Supplied entries
(* ===== verification/K8sConvert.v ===== *)
(** * From the objects of the Kubernetes API to messages and back

    [shared/k8s/proto_utils.go]: the conversions of pods, services, endpoints,
    nodes, namespaces, replica sets and deployments.  The objects of the API are
    records of the fields the code reads or sets; their enumerations have the
    constants the code names, and all other strings. *)

From S2P Require Import Prelude GoLib Uuid Messages K8sMessages.

(** ** Objects of the API *)

(** A [metav1.Time] is its nanoseconds since 1970; the zero [Time] is in the year 1. *)
Definition zero_time : Z := (- unixToInternal * nanos)%Z.

Definition int64 (z : Z) : Z := ((z + 2 ^ 63) mod 2 ^ 64 - 2 ^ 63)%Z.
Definition in_int64 (z : Z) : Prop := (- 2 ^ 63 ≤ z < 2 ^ 63)%Z.

(** [Time.UnixNano] is computed in [int64]. *)
Definition UnixNano (t : Z) : Z := int64 t.

Module metav1.
Record OwnerReference := mkOwnerReference { Kind : string; Name : string; UID : string }.

Record ObjectMeta := mkObjectMeta {
  om_Name : string;
  om_Namespace : string;
  om_UID : string;
  om_ResourceVersion : string;
  om_Labels : option (gmap string string);
  om_CreationTimestamp : Z;
  om_DeletionTimestamp : option Z;
  om_OwnerReferences : list OwnerReference;
  om_Annotations : option (gmap string string)
}.

Record LabelSelectorRequirement := mkRequirement { Key : string; Operator : string; Values : list string }.
Record LabelSelector := mkLabelSelector {
  MatchLabels : gmap string string;
  MatchExpressions : list LabelSelectorRequirement
}.
End metav1.
(* ===== verification/K8sRun.v ===== *)
(** * The history of updates

    What holds after any sequence of resource events: the updates sent on a topic
    form a chain, everything sent can be fetched again, and the version of Kelvin's
    topic is the last version given, so that a restart goes on from it. *)

From S2P Require Import Prelude GoLib Datastore MemStore Uuid Messages MessageBus StoreLib GoNet ServiceCIDR K8sMessages K8sStore K8sHandler K8sAbs K8sProcessors.
From Stdlib Require Import Ascii.

(** ** Chains *)

Abbreviation ver := ru_UpdateVersion.
Abbreviation strip := (with_prev 0).

(** Every update names the version of the one before it on its topic, [last] for
    the first one; the first update of a topic names itself. *)
Fixpoint chain (last : option Z) (us : list ResourceUpdate) : Prop :=
  match us with
  | [] => True
  | u :: us =>
    ru_PrevUpdateVersion u = default (ver u) last ∧ (∀ l, last = Some l → (l ≤ ver u)%Z) ∧ chain (Some (ver u)) us
  end.

(** The version a chain ends with. *)
Definition chain_end (last0 : option Z) (us : list ResourceUpdate) : option Z :=
  match last us with Some u => Some (ver u) | None => last0 end.

Lemma chain_snoc last0 us u :
  chain last0 us → ru_PrevUpdateVersion u = default (ver u) (chain_end last0 us) →
  (∀ l, chain_end last0 us = Some l → (l ≤ ver u)%Z) → chain last0 (us ++ [u]).
Proof.
  revert last0. induction us as [|v us IH]; intros last0; [done|]. cbn [chain app]. intros (H1 & H2 & H3) Hp Hl.
  split_and!; [done|done|]. assert (chain_end (Some (ver v)) us = chain_end last0 (v :: us)) as E.
  { unfold chain_end. destruct us as [|w us]; [done|]. change (last (v :: w :: us)) with (last (w :: us)).
    by destruct (last (w :: us)) eqn:Ew; [|apply last_None in Ew]. }
  apply IH; rewrite ?E; done.
Qed.

Lemma chain_end_snoc last0 us u : chain_end last0 (us ++ [u]) = Some (ver u).
Proof. unfold chain_end. by rewrite last_snoc. Qed.

(** The updates sent on a topic. *)
Definition topic_log (A : k8s_abs) (t : string) : list ResourceUpdate := (filter (λ tu, tu.1 = t) (a_sent A)).*2.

Exercise requirements
From the listing above, work out how many lines hold "updates". The answer is the number and nothing more.

Output below
3